We were like two teenage kids trying to make it. Two people who loved each other so very much, had passion for one another and who had chosen to wait to be intimate. We were on our way to becoming an “US” and had something that is difficult to find these days, a true heart to heart connection. All this man wanted to do was take my stress away and all I wanted to do is love him in return. 
As fate would have it, and as my Christian mentor told me “wait”. Wait to move in, wait to accept the ring. I know we should have no regrets and I know that we make every decision for a reason however this was one decision that one year later has me in a much worse predicament.
Instead of placing my faith in God that he would provide me with all of my needs, I moved in with the man only to have things crumble just two months later. Everything was set in fast forward ironically just how this lovely man thought it should be. It brought everything to an end before it had a chance to fully blossom or even begin. 

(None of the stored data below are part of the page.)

(* ===== verification/ClientServer.v ===== *)
(** * The client and the server together

    What the client sends, the server reads; what the server answers, the client
    does: a read of a snapshot device reads the data of the snapshot, wherever
    it is. *)

From S2P Require Import Prelude Bytes State Buffer Bitmap Leaf LeafSpec LeafInv LeafView Node Alloc Journal Btree Snapshot Locks Reply Server CacheInv CacheRoom CacheMem BitmapInv AllocInv JournalSpec MetaInv Tree CopyoutSpec Unique ReplySpec LockSpec OriginWrite SnapshotRead SnapshotWrite Client ClientSpec.

(** ** Messages *)

(** The server reads the query that the client wrote. *)
Lemma rw_request1_read id chunk :
  is_u32 id -> is_u64 chunk -> rw_id (rw_request1 id chunk 1) = id /\ rw_chunks (rw_request1 id chunk 1) = [chunk].
Proof.
  intros Hid Hc. unfold rw_id, rw_request1. rewrite ld_head, Z.mod_small by done. split; [done|].
  unfold rw_chunks. rewrite (ld_app 2 (le_split 4 id)) by by rewrite length_le_split. change (1 mod 2 ^ (8 * Z.of_nat 2)) with 1.
  change (Z.to_nat 1) with 1%nat. cbn [seq mbind list_bind]. rewrite app_nil_r. unfold range_chunks. cbn [Nat.mul Nat.add].
  rewrite (ld_eq 2 _ (le_split 4 id ++ le_split 2 1 ++ le_split 8 chunk) 1 []) by (try app_norm; rewrite ?length_app, ?length_le_split; done).
  rewrite (ld_eq 8 _ (le_split 4 id ++ le_split 2 1) chunk (le_split 2 1)) by (try app_norm; rewrite ?length_app, ?length_le_split; done).
  change (1 mod 2 ^ (8 * Z.of_nat 2)) with 1. change (Z.to_nat 1) with 1%nat. cbn. rewrite Z.add_0_r, (Z.mod_small chunk) by done.
  by rewrite u64_id.
Qed.

(** The client reads an answer about one chunk. *)
Definition one_answer (we : bool) (id chunk e : Z) : list Z := le_split 4 id ++ le_split 2 1 ++ enc_range we (chunk, [e]).

Lemma one_answer_read we id chunk e :
  is_u32 id -> is_u64 chunk -> is_u64 e ->
  let body := one_answer we id chunk e in
  ld32 0 body = id /\ ld16 4 body = 1 /\ ld16 14 body = 1 /\ (we = true -> ld64 16 body = e) /\ (16 <= length body <= 24)%nat.
Proof.
  intros Hid Hc He body. unfold body, one_answer, enc_range, enc_excs. cbn [fst snd length].
  change (Z.of_nat 1) with 1. set (tl := if we then _ else _).
  assert (Htl : (length tl <= 8)%nat) by (unfold tl; destruct we; cbn [flat_map app length]; rewrite ?app_nil_r, ?length_le_split; lia).
  split_and!.
  - by rewrite ld_head, Z.mod_small.
  - by rewrite (ld_app 2 (le_split 4 id)) by by rewrite length_le_split.
  - by rewrite (ld_eq 2 _ (le_split 4 id ++ le_split 2 1 ++ le_split 8 chunk) 1 tl) by (try app_norm; rewrite ?length_app, ?length_le_split; done).
  - intros E. unfold tl. rewrite E. cbn [flat_map app].
    rewrite (ld_eq 8 _ (le_split 4 id ++ le_split 2 1 ++ le_split 8 chunk ++ le_split 2 1) e []) by (try app_norm; rewrite ?length_app, ?length_le_split; done).
    by rewrite Z.mod_small.
  - rewrite !length_app, !length_le_split. lia.
  - rewrite !length_app, !length_le_split. lia.
Qed.

(** ** The answer at the client *)

Section answer.
Context (i : devinfo) (r : request) (l : list request) (x : bio).
Let id := rq_id r.
Let k := hash_pending id.
Context (Hid : is_u32 id) (Hchunk : is_u64 (rq_chunk r)) (Hone : rq_chunks r = 1).
Context (Hfind : di_pending i !! k ≫= take_request id = Some (r, l)) (Hx : di_bios i !! rq_bio r = Some x).
Let taken := i <| di_pending ::= insert k l |>.
Let shift := u32 (di_chunksize_bits i - SECTOR_SHIFT).

Lemma answer_from_store sock ok code rw e :
  is_u64 e -> rw_answer code = Some (rw, true, false) ->
  wp (incoming_message sock ok (mkMessage code (one_answer true id (rq_chunk r) e))) (fun b i' => b = true /\
    i' = (taken <| di_bios ::= insert (rq_bio r) (x <| bi_bdev := SNAPDEV |>
      <| bi_sector ::= fun sector => u64 (u64 (Z.shiftl e shift) + Z.land sector (Z.shiftl 1 shift - 1)) |>) |>
    <| di_inflight ::= cons (rq_bio r) |>)) i.
Proof.
  intros He Hcode. destruct (one_answer_read true id (rq_chunk r) e Hid Hchunk He) as (E1 & E2 & E3 & E4 & Hlen).
  specialize (E4 eq_refl). unfold incoming_message. cbn [m_code m_body]. set (body := one_answer true id (rq_chunk r) e) in *. clearbody body.
  rewrite (proj2 (Nat.ltb_ge _ _)) by (unfold maxbody; lia). rewrite Hcode, (proj2 (Nat.ltb_ge _ _)) by (unfold sizeof_rw_request; lia).
  unfold replied_rw. rewrite E2. change (Z.to_nat 1) with 1%nat. cbn [replied_ranges Nat.add]. rewrite E3.
  do 3 wp_step; [done|]. do 2 wp_step. rewrite E1. fold k. rewrite Hfind, Hone. wp_steps. change (negb (1 =? 1)) with false. change (Z.to_nat 1) with 1%nat. cbn [remap]. unfold upd_bio, generic_make_request, get_bio.
  wp_steps. cbn [di_bios set]. rewrite Hx. wp_steps. cbn [di_bios set]. rewrite lookup_insert_eq. wp_steps. by rewrite E4.
Qed.

Lemma answer_from_origin sock ok e :
  is_u64 e ->
  let h := di_next_hook i in
  wp (incoming_message sock ok (mkMessage SNAPSHOT_READ_ORIGIN_OK (one_answer false id (rq_chunk r) e))) (fun b i' => b = true /\
    i' = (taken <| di_next_hook ::= Z.add 1 |> <| di_hooks ::= insert h (mkHook (bi_sector x) false) |>
    <| di_bios ::= insert (rq_bio r) (x <| bi_end_io := Some h |>) |> <| di_locked ::= cons h |> <| di_inflight ::= cons (rq_bio r) |>)) i.
Proof.
  intros He h. destruct (one_answer_read false id (rq_chunk r) e Hid Hchunk He) as (E1 & E2 & E3 & _ & Hlen).
  unfold incoming_message. cbn [m_code m_body]. set (body := one_answer false id (rq_chunk r) e) in *. clearbody body.
  rewrite (proj2 (Nat.ltb_ge _ _)) by (unfold maxbody; lia). change (rw_answer SNAPSHOT_READ_ORIGIN_OK) with (Some (READ, false, false)).
  rewrite (proj2 (Nat.ltb_ge _ _)) by (unfold sizeof_rw_request; lia).
  unfold replied_rw. rewrite E2. change (Z.to_nat 1) with 1%nat. cbn [replied_ranges Nat.add]. rewrite E3.
  do 3 wp_step; [done|]. do 2 wp_step. rewrite E1. fold k. rewrite Hfind, Hone. wp_steps. change (negb (1 =? 1)) with false. unfold add_hook, generic_make_request, get_bio.
  rewrite (bool_decide_eq_true_2 (READ = READ) eq_refl). wp_steps. cbn [di_bios set]. rewrite Hx. wp_steps.
  cbn [di_bios set]. rewrite lookup_insert_eq. by wp_steps.
Qed.
End answer.

(** ** Sectors *)

Lemma split_sector sector shift : 0 <= shift -> 0 <= sector ->
  sector = Z.shiftr sector shift * 2 ^ shift + Z.land sector (Z.shiftl 1 shift - 1) /\ 0 <= Z.land sector (Z.shiftl 1 shift - 1) < 2 ^ shift.
Proof.
  intros Hs Hx. rewrite Z.shiftl_1_l, Z.shiftr_div_pow2 by done. replace (2 ^ shift - 1) with (Z.ones shift) by (rewrite Z.ones_equiv; lia).
  rewrite Z.land_ones by done. pose proof (Z.pow_pos_nonneg 2 shift ltac:(lia) Hs) as Hp. pose proof (Z.mod_pos_bound sector (2 ^ shift) Hp).
  rewrite (Z.div_mod sector (2 ^ shift)) at 1 by lia. lia.
Qed.

(** The sector of chunk [e] that corresponds to [sector] *)
Lemma remapped_sector e sector shift :
  0 <= shift -> 0 <= sector -> 0 <= e -> (e + 1) * 2 ^ shift <= 2 ^ 64 ->
  let low := Z.land sector (Z.shiftl 1 shift - 1) in
  let s' := u64 (u64 (Z.shiftl e shift) + low) in
  s' = e * 2 ^ shift + low /\ Z.shiftr s' shift = e.
Proof.
  intros Hs Hx He Hb low s'. destruct (split_sector sector shift Hs Hx) as [_ Hlow]. fold low in Hlow.
  pose proof (Z.pow_pos_nonneg 2 shift ltac:(lia) Hs) as Hp.
  assert (E : s' = e * 2 ^ shift + low). { unfold s'. rewrite Z.shiftl_mul_pow2 by done. rewrite (u64_id (e * 2 ^ shift)) by (split; nia). apply u64_id. split; nia. }
  split; [done|]. rewrite E, Z.shiftr_div_pow2 by done. rewrite Z.div_add_l by lia. rewrite (Z.div_small low) by done. lia.
Qed.

(** ** A read of a snapshot device *)

(** What a chunk of a device holds when the copies that the server has put off are
    done; none are left when it has answered a write. *)
Definition device_value (w : world) (d : device) (chunk : Z) : option Z :=
  match d with SNAPDEV => settled w !! chunk | ORGDEV => org_data w !! chunk end.

Section read.
(** The server, and the snapshot that client [c] has open *)
Context (sv : server) (C : aleaf) (F : list Z) (c : Z) (cl : client) (j : nat) (sn : snapshot).
Let w := sv_world sv.
Let n := sn_bit sn.
Context (Hst : store_ok w C F) (Hlk : locks_ok sv None) (Hdev : on_device w).
Context (Hroom : ~ no_room w (Z.of_nat (etree_levels (image (sb w))) + 1)).
Context (Hcl : clients sv !! c = Some cl) (Hsnap : find_snap (sb w) (u32 (cl_snaptag cl)) = Some j) (Hslot : snap_slot (sb w) j = Some sn).
Context (Hsq : is_squashed sn = false) (Hn : 0 <= n < 64).

(** The client's device, with a request [r] for bio [x] that waits for its answer *)
Context (i : devinfo) (r : request) (l : list request) (x : bio).
Let shift := di_chunkshift i.
Context (Hbits : di_chunksize_bits i = shift + SECTOR_SHIFT) (Hshift : 0 <= shift < 32).
Context (Hid : is_u32 (rq_id r)) (Hone : rq_chunks r = 1) (Hfind : di_pending i !! hash_pending (rq_id r) ≫= take_request (rq_id r) = Some (r, l)).
Context (Hx : di_bios i !! rq_bio r = Some x) (Horg : bi_bdev x = ORGDEV) (Hsector : 0 <= bi_sector x).
Context (Hchunk : rq_chunk r = Z.shiftr (bi_sector x) shift) (Hkey : rq_chunk r < KEY_TOP).
(** The sectors of the snapshot device have 64 bits. *)
Context (Hsize : chunks (asi SNAPDATA (sb w)) * 2 ^ shift <= 2 ^ 64).

Lemma shift_bits : u32 (di_chunksize_bits i - SECTOR_SHIFT) = shift.
Proof. rewrite Hbits. rewrite Z.add_simpl_r. apply u32_id. unfold is_u32. lia. Qed.

Lemma read_through sock s ok :
  wp (query_snapshot_read c sock (rw_request1 (rq_id r) (rq_chunk r) (rq_chunks r))) (fun _ sv' =>
    exists m, sent sv' = sent sv ++ [(sock, m)] /\
    wp (incoming_message s ok m) (fun go_on i' => go_on = true /\ rq_bio r ∈ di_inflight i' /\ exists x',
      di_bios i' !! rq_bio r = Some x' /\
      device_value w (bi_bdev x') (Z.shiftr (bi_sector x') shift) = snap_value w C n (rq_chunk r) /\
      Z.land (bi_sector x') (Z.shiftl 1 shift - 1) = Z.land (bi_sector x) (Z.shiftl 1 shift - 1) /\
      (bi_bdev x' = ORGDEV -> (exists holds ws, lock_at sv' (rq_chunk r) = Some (holds, ws) /\ c ∈ holds) /\
         exists h, bi_end_io x' = Some h /\ h ∈ di_locked i' /\ di_hooks i' !! h = Some (mkHook (bi_sector x) false))) i) sv.
Proof.
  assert (Hc : 0 <= rq_chunk r < KEY_TOP). { split; [|done]. rewrite Hchunk, Z.shiftr_div_pow2 by lia. apply Z.div_pos; lia. }
  assert (Hc64 : is_u64 (rq_chunk r)) by (unfold is_u64, KEY_TOP in *; lia). rewrite Hone.
  destruct (rw_request1_read (rq_id r) (rq_chunk r) Hid Hc64) as [Eid Echunks].
  eapply wp_mono; [eapply (query_snapshot_read_spec c sock _ sv C F cl j sn Hst Hlk Hdev Hroom Hcl Hsnap Hslot Hsq Hn)|].
  { rewrite Echunks. by constructor. } { rewrite Echunks. cbn. lia. }
  cbv beta zeta. rewrite Echunks, Eid. intros _ sv' ((m1 & m2 & Hsent & H1 & H2) & Hheld & _).
  unfold answered_with, in_origin, in_store in H1, H2. cbn [omap list_omap] in H1, H2. fold n in H1, H2, Hheld.
  pose proof (split_sector (bi_sector x) shift ltac:(lia) Hsector) as [Hsplit Hlow].
  unfold snap_value. destruct (held C (rq_chunk r) n) as [e|] eqn:Eh; cbn in H1, H2.
  - rewrite reply_body_one in H2. subst m1 m2. destruct (held_pos _ _ _ _ _ _ Hst Eh) as [He0 He].
    destruct (so_used _ _ _ Hst e) as [[_ Hmax] _]; [by eapply held_in|].
    eexists. split; [exact Hsent|].
    eapply wp_mono; [by apply (answer_from_store i r l x Hid Hc64 Hone Hfind Hx s ok SNAPSHOT_READ_OK READ e He)|]. cbv beta.
    intros b i' [-> ->]. rewrite shift_bits. split; [done|]. split; [by left|]. eexists. split; [apply lookup_insert_eq|]. cbn.
    pose proof (Z.pow_pos_nonneg 2 shift ltac:(lia) ltac:(lia)) as Hp.
    destruct (remapped_sector e (bi_sector x) shift) as [R1 R2]; [lia|done|lia|nia|]. rewrite R2. split_and!; [done| |done].
    rewrite R1. set (low := Z.land (bi_sector x) (Z.shiftl 1 shift - 1)) in *. rewrite Z.shiftl_1_l. replace (2 ^ shift - 1) with (Z.ones shift) by (rewrite Z.ones_equiv; lia).
    rewrite Z.land_ones by lia. rewrite Z.add_comm, Z.mod_add by lia. by apply Z.mod_small.
  - rewrite reply_body_one in H1. subst m1 m2. eexists. split; [exact Hsent|].
    eapply wp_mono; [by apply (answer_from_origin i r l x Hid Hc64 Hone Hfind Hx s ok 0)|]. cbv beta.
    intros b i' [-> ->]. split; [done|]. split; [by left|]. eexists. split; [apply lookup_insert_eq|]. cbn. rewrite Horg. split_and!; [by rewrite Hchunk|done|].
    intros _. split; [by apply Hheld; [left|]|]. eexists. split; [done|]. split; [by left|]. apply lookup_insert_eq.
Qed.
End read.

(** C6: A read of a snapshot device reads the data of the snapshot.  The client's
    query for a request is answered with one message; when the client has it, the
    request is at a device and a sector such that the chunk of the device there
    holds what the snapshot shows at the chunk of the request, at the same place in
    the chunk.  When that device is the origin, the server holds the lock of the
    chunk for the client, and the client has a hook that will release it. *)
Theorem snapshot_device_read sv C F c cl j sn i r l x sock s ok :
  let w := sv_world sv in
  let n := sn_bit sn in
  let shift := di_chunkshift i in
  store_ok w C F -> locks_ok sv None -> on_device w -> ~ no_room w (Z.of_nat (etree_levels (image (sb w))) + 1) ->
  clients sv !! c = Some cl -> find_snap (sb w) (u32 (cl_snaptag cl)) = Some j -> snap_slot (sb w) j = Some sn ->
  is_squashed sn = false -> 0 <= n < 64 -> chunks (asi SNAPDATA (sb w)) * 2 ^ shift <= 2 ^ 64 ->
  di_chunksize_bits i = shift + SECTOR_SHIFT -> 0 <= shift < 32 ->
  is_u32 (rq_id r) -> rq_chunks r = 1 -> di_pending i !! hash_pending (rq_id r) ≫= take_request (rq_id r) = Some (r, l) ->
  di_bios i !! rq_bio r = Some x -> bi_bdev x = ORGDEV -> 0 <= bi_sector x ->
  rq_chunk r = Z.shiftr (bi_sector x) shift -> rq_chunk r < KEY_TOP ->
  wp (query_snapshot_read c sock (rw_request1 (rq_id r) (rq_chunk r) (rq_chunks r))) (fun _ sv' =>
    exists m, sent sv' = sent sv ++ [(sock, m)] /\
    wp (incoming_message s ok m) (fun go_on i' => go_on = true /\ rq_bio r ∈ di_inflight i' /\ exists x',
      di_bios i' !! rq_bio r = Some x' /\
      device_value w (bi_bdev x') (Z.shiftr (bi_sector x') shift) = snap_value w C n (rq_chunk r) /\
      Z.land (bi_sector x') (Z.shiftl 1 shift - 1) = Z.land (bi_sector x) (Z.shiftl 1 shift - 1) /\
      (bi_bdev x' = ORGDEV -> (exists holds ws, lock_at sv' (rq_chunk r) = Some (holds, ws) /\ c ∈ holds) /\
         exists h, bi_end_io x' = Some h /\ h ∈ di_locked i' /\ di_hooks i' !! h = Some (mkHook (bi_sector x) false))) i) sv.
Proof. intros w n shift. intros. by eapply (read_through sv C F c cl j sn). Qed.

(** ** Locks after a reconnection *)

(** C34: The lock of a read that is under way when the client connects again is
    lost.  The client's message for the lock names the chunk, and the server that
    gets it does nothing at all. *)
Theorem uploaded_lock_ignored fdsize64 h todo i s sector sv c cl :
  di_hooks i !! h = Some (mkHook sector false) -> di_sock i = Some s -> clients sv !! c = Some cl ->
  is_u64 (Z.shiftr sector (di_chunkshift i)) ->
  exists m, worker_step true (WUpload (h :: todo)) i = Done (Some (WUpload todo)) (i <| di_to_server ::= fun l => l ++ [(s, m)] |>) /\
    rw_chunks (m_body m) = [Z.shiftr sector (di_chunkshift i)] /\ incoming fdsize64 c m sv = Done 0 sv.
Proof.
  intros Hh Hs Hcl Hc. exists (mkMessage UPLOAD_LOCK (rw_request1 0 (Z.shiftr sector (di_chunkshift i)) 1)).
  destruct (rw_request1_read 0 (Z.shiftr sector (di_chunkshift i))) as [_ E]; [by split|done|]. split_and!; [|exact E|].
  - cbn [worker_step]. unfold upload_lock, get_hook, out_server, out_socket, go, mbind, M_bind, m_bind, get, modify, mret, M_ret, m_ret. cbn.
    rewrite Hh. cbn. by rewrite Hs.
  - unfold incoming, get_client, mbind, M_bind, m_bind, get. cbn [m_code m_body]. rewrite Hcl. cbn [mret M_ret m_ret].
    unfold mret, M_ret, m_ret. set (b := rw_request1 _ _ _). assert (Hl : length b = 16%nat) by (unfold b, rw_request1; by rewrite !length_app, !length_le_split).
    rewrite Hl. reflexivity.
Qed.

So here I am with no money in my savings one year later due to paying a $4000 per month rent that has just jumped up to 4600 per month and building my business on my own. I am in a much worse position financially and truth be told I am more worried, more scared and more sleepless than ever. This time however I’m putting my faith in someone or something much bigger than myself. I’m not handing things off to a man to “fix” I’m not even fixing them myself. I’m handing them over to my one and only father above, my provider and the one entity that will husband me until my Earth husband comes along.
Namaste

His divine light will guide me always

I believe we create our own reality. Over the next few days I’m faced with one of the biggest decisions of my life! It will be shaping my future, growth and birthing a new beginning to my life.
Prayers and soft whispers that I am led in the way that God wants me to go.
His divine light will guide me always.